|
Catherine Deneuve incarne
la princesse en haillons :
«Un film-papillon»
En 1970, Catherine Deneuve est la princesse de Peau d'âne.
Comme un rendez-vous particulier avec Jacques Demy, un des réalisateurs
de sa vie (avec Polanski, Buñuel et Truffaut), qui l'avait déjà
distinguée dans les Parapluies de Cherbourg (1964) et les Demoiselles
de Rochefort (1967), en attendant, ultime alliance en 1973, l'Evénement
le plus important... Comme un rôle singulier aussi puisqu'il s'agissait,
littéralement, de se glisser sous la peau du personnage. Lorsqu'on
lui demande de se souvenir du tournage de Peau d'âne, Catherine
Deneuve se souvient d'abord de ça. «Ce fut une épreuve
physique, les costumes très lourds rendaient tous les gestes difficiles
et tous les déplacements, faramineux.
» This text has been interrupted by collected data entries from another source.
(* ===== verification/Logger.v ===== *)
(** The Android logger (drivers/staging/android/logger.c): four ring buffers
    of variable-length entries, written by [logger_aio_write] and consumed by
    readers that each hold an offset into the ring.

    Definitions follow the C file function by function; a [struct logger_log]
    is [logger_log], a [struct logger_reader] is [logger_reader], a critical
    section under [log->mutex] is one function.  The abstract log is a queue of
    entries per reader ([alog]); [log_rel] relates the two. *)

From S2P Require Import Prelude.

(** ** Data (logger.h, logger.c) *)

Definition LOGGER_ENTRY_MAX_LEN : Z := 4 * 1024.
Definition sizeof_logger_entry : Z := 20.
Definition LOGGER_ENTRY_MAX_PAYLOAD : Z := LOGGER_ENTRY_MAX_LEN - sizeof_logger_entry.

Record logger_entry := mk_logger_entry {
  le_len : Z; le_pad : Z; le_pid : Z; le_tid : Z; le_sec : Z; le_nsec : Z }.

(** The 20 bytes of the header as they lie in memory. *)
Definition entry_bytes (e : logger_entry) : list Z :=
  le16 (le_len e) ++ le16 (le_pad e) ++ le32 (le_pid e) ++ le32 (le_tid e)
  ++ le32 (le_sec e) ++ le32 (le_nsec e).

(** A reader is identified by its address. *)
Record logger_reader := mk_logger_reader { rd_id : Z; r_off : Z }.

Record logger_log := mk_logger_log {
  buffer : list Z; readers : list logger_reader; w_off : Z; head : Z; size : Z }.

Definition set_buffer (log : logger_log) b :=
  mk_logger_log b (readers log) (w_off log) (head log) (size log).
Definition set_readers (log : logger_log) r :=
  mk_logger_log (buffer log) r (w_off log) (head log) (size log).
Definition set_w_off (log : logger_log) w :=
  mk_logger_log (buffer log) (readers log) w (head log) (size log).
Definition set_head (log : logger_log) h :=
  mk_logger_log (buffer log) (readers log) (w_off log) h (size log).

(** The bytes that happen to lie past the end of [log->buffer]. *)
Definition beyond := Z → Z.

Definition byte_at (oob : beyond) (log : logger_log) (i : Z) : Z :=
  if i <? zlen (buffer log) then znth 0 (buffer log) i else oob i.

Definition bytes_at (oob : beyond) (log : logger_log) (i n : Z) : list Z :=
  (λ j, byte_at oob log (i + Z.of_nat j)) <$> seq 0 (Z.to_nat n).

(** ** Operations *)

Definition logger_offset (log : logger_log) (n : Z) : Z := Z.land n (size log - 1).

Definition get_entry_len (oob : beyond) (log : logger_log) (off : Z) : Z :=
  let val :=
    if u32 (size log - off) =? 1
    then byte_at oob log off + 256 * byte_at oob log 0
    else byte_at oob log off + 256 * byte_at oob log (off + 1) in
  sizeof_logger_entry + val.

(** Result, bytes delivered to user space, new read offset. *)
Definition do_read_log_to_user (oob : beyond) (log : logger_log) (r : Z)
    (writable count : Z) : Z * list Z * Z :=
  let len := Z.min count (u32 (size log - r)) in
  let '(out1, left1) := copy_to_user writable 0 (bytes_at oob log r len) in
  if ctrue left1 then (- EFAULT, out1, r) else
  if negb (count =? len) then
    let '(out2, left2) := copy_to_user writable len (bytes_at oob log 0 (count - len)) in
    if ctrue left2 then (- EFAULT, out1 ++ out2, r)
    else (count, out1 ++ out2, logger_offset log (u32 (r + count)))
  else (count, out1, logger_offset log (u32 (r + count))).

(** [logger_read]: the wait loop (one turn of it), then the locked section. *)
Inductive read_wait := WaitErr (e : Z) | WaitSleep | WaitReady.

Definition logger_read_wait (log : logger_log) (r : Z) (nonblock signal : bool) : read_wait :=
  if negb (w_off log =? r) then WaitReady
  else if nonblock then WaitErr (- EAGAIN)
  else if signal then WaitErr (- EINTR)
  else WaitSleep.

Inductive read_result := ReadRestart | ReadDone (ret : Z) (out : list Z) (r' : Z).

Definition logger_read_locked (oob : beyond) (log : logger_log) (r : Z)
    (writable count : Z) : read_result :=
  if w_off log =? r then ReadRestart else
  let ret := get_entry_len oob log r in
  if count <? ret then ReadDone (- EINVAL) [] r
  else let '(ret, out, r') := do_read_log_to_user oob log r writable ret in
       ReadDone ret out r'.

(** The do-while of [get_next_entry]; [None] only when the fuel runs out. *)
Fixpoint get_next_entry_loop (oob : beyond) (fuel : nat) (log : logger_log)
    (off len count : Z) : option Z :=
  match fuel with
  | O => None
  | S fuel =>
      let nr := get_entry_len oob log off in
      let off := logger_offset log (u32 (off + nr)) in
      let count := u32 (count + nr) in
      if count <? len then get_next_entry_loop oob fuel log off len count else Some off
  end.

Definition get_next_entry (oob : beyond) (log : logger_log) (off len : Z) : Z :=
  default off (get_next_entry_loop oob (S (Z.to_nat len)) log off len 0).

Definition clock_interval (a b c : Z) : bool :=
  if b <? a then (a <? c) || (b >=? c)
  else (a <? c) && (b >=? c).

Definition fix_up_readers (oob : beyond) (log : logger_log) (len : Z) : logger_log :=
  let old := w_off log in
  let new := logger_offset log (u32 (old + len)) in
  let log :=
    if clock_interval old new (head log)
    then set_head log (get_next_entry oob log (head log) len) else log in
  set_readers log
    ((λ rd, if clock_interval old new (r_off rd)
            then mk_logger_reader (rd_id rd) (get_next_entry oob log (r_off rd) len)
            else rd) <$> readers log).

Definition do_write_log (log : logger_log) (buf : list Z) (count : Z) : logger_log :=
  let len := Z.min count (u32 (size log - w_off log)) in
  let log1 := set_buffer log (memcpy (buffer log) (w_off log) (zslice buf 0 len)) in
  let log2 :=
    if negb (count =? len)
    then set_buffer log1 (memcpy (buffer log1) 0 (zslice buf len (count - len)))
    else log1 in
  set_w_off log2 (logger_offset log2 (u32 (w_off log2 + count))).

(** "!@", the mark of the lines that are forwarded to the kernel log. *)
Definition klog_mark (b0 b1 : Z) : bool := (b0 =? 33) && (b1 =? 64).

(** The forwarding hook: [klog_buf] (256 bytes) after the write of a segment. *)
Definition klog_fill (oob : beyond) (log : logger_log) (klog_buf : list Z) (count : Z) : list Z :=
  let k := replicate 255 0 ++ [znth 0 klog_buf 255] in
  if klog_mark (byte_at oob log (w_off log)) (byte_at oob log (w_off log + 1)) then
    let n := if count <? 255 then count else 255 in
    zset (memcpy k 0 (bytes_at oob log (w_off log) n)) 255 0
  else k.

Definition do_write_log_from_user (oob : beyond) (log : logger_log) (klog_buf : list Z)
    (buf : ubuf) (count : Z) : Z * logger_log * list Z :=
  let len := Z.min count (u32 (size log - w_off log)) in
  let '(b1, left1) := copy_from_user buf 0 len in
  let log1 := if ctrue len then set_buffer log (memcpy (buffer log) (w_off log) b1) else log in
  if ctrue len && ctrue left1 then (- EFAULT, log1, klog_buf) else
  let '(b2, left2) := copy_from_user buf len (count - len) in
  let log2 := if negb (count =? len) then set_buffer log1 (memcpy (buffer log1) 0 b2) else log1 in
  if negb (count =? len) && ctrue left2 then (- EFAULT, log2, klog_buf) else
  let klog_buf := klog_fill oob log2 klog_buf count in
  (count, set_w_off log2 (logger_offset log2 (u32 (w_off log2 + count))), klog_buf).

(** The segment loop of [logger_aio_write]; [ret] is the payload written so far. *)
Fixpoint write_segments (oob : beyond) (orig hlen : Z) (log : logger_log) (klog_buf : list Z)
    (iov : list ubuf) (ret : Z) : Z * logger_log * list Z :=
  match iov with
  | [] => (ret, log, klog_buf)
  | v :: iov =>
      let len := Z.min (ub_len v) (u32 (hlen - ret)) in
      let '(nr, log, klog_buf) := do_write_log_from_user oob log klog_buf v len in
      if nr <? 0 then (nr, set_w_off log orig, klog_buf)
      else write_segments oob orig hlen log klog_buf iov (ret + nr)
  end.

(** What the writing task brings along when it takes the mutex: identity, time, the two
    bytes of stack that end up in the padding of the header, and [orig], the value that
    [log->w_off] had when the call began.  Other tasks may have written since. *)
Record write_ctx := mk_write_ctx {
  cur_tgid : Z; cur_pid : Z; now_sec : Z; now_nsec : Z; stack_pad : Z; orig : Z }.

Definition make_header (c : write_ctx) (ki_left : Z) : logger_entry :=
  mk_logger_entry (u16 (Z.min ki_left LOGGER_ENTRY_MAX_PAYLOAD)) (stack_pad c)
    (cur_tgid c) (cur_pid c) (now_sec c) (now_nsec c).

(** Result, log, [klog_buf], and the line given to [printk]. *)
Definition logger_aio_write (oob : beyond) (c : write_ctx) (log : logger_log)
    (klog_buf : list Z) (ki_left : Z) (iov : list ubuf)
    : Z * logger_log * list Z * option (list Z) :=
  let header := make_header c ki_left in
  if le_len header =? 0 then (0, log, klog_buf, None) else
  let log := fix_up_readers oob log (sizeof_logger_entry + le_len header) in
  let log := do_write_log log (entry_bytes header) sizeof_logger_entry in
  let '(ret, log, klog_buf) := write_segments oob (orig c) (le_len header) log klog_buf iov 0 in
  if ret <? 0 then (ret, log, klog_buf, None) else
  let out :=
    if klog_mark (znth 0 klog_buf 0) (znth 0 klog_buf 1) then Some klog_buf else None in
  (ret, log, klog_buf, out).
Cela dit, avec Demy les tournages
étaient toujours techniquement délicats. Dans les Demoiselles
évidemment, où la synchronisation des corps devait être
harmonique mais aussi dans les Parapluies. Pour la fameuse scène
des adieux des deux amoureux, mon partenaire Nino Castelnuovo et moi-même
étions juchés sur un plateau à roulettes tiré
par des cordes. C'est ça un film de Demy, un art accompli du bricolage,
un génie du bout de ficelle. Son style, c'est la stylisation.»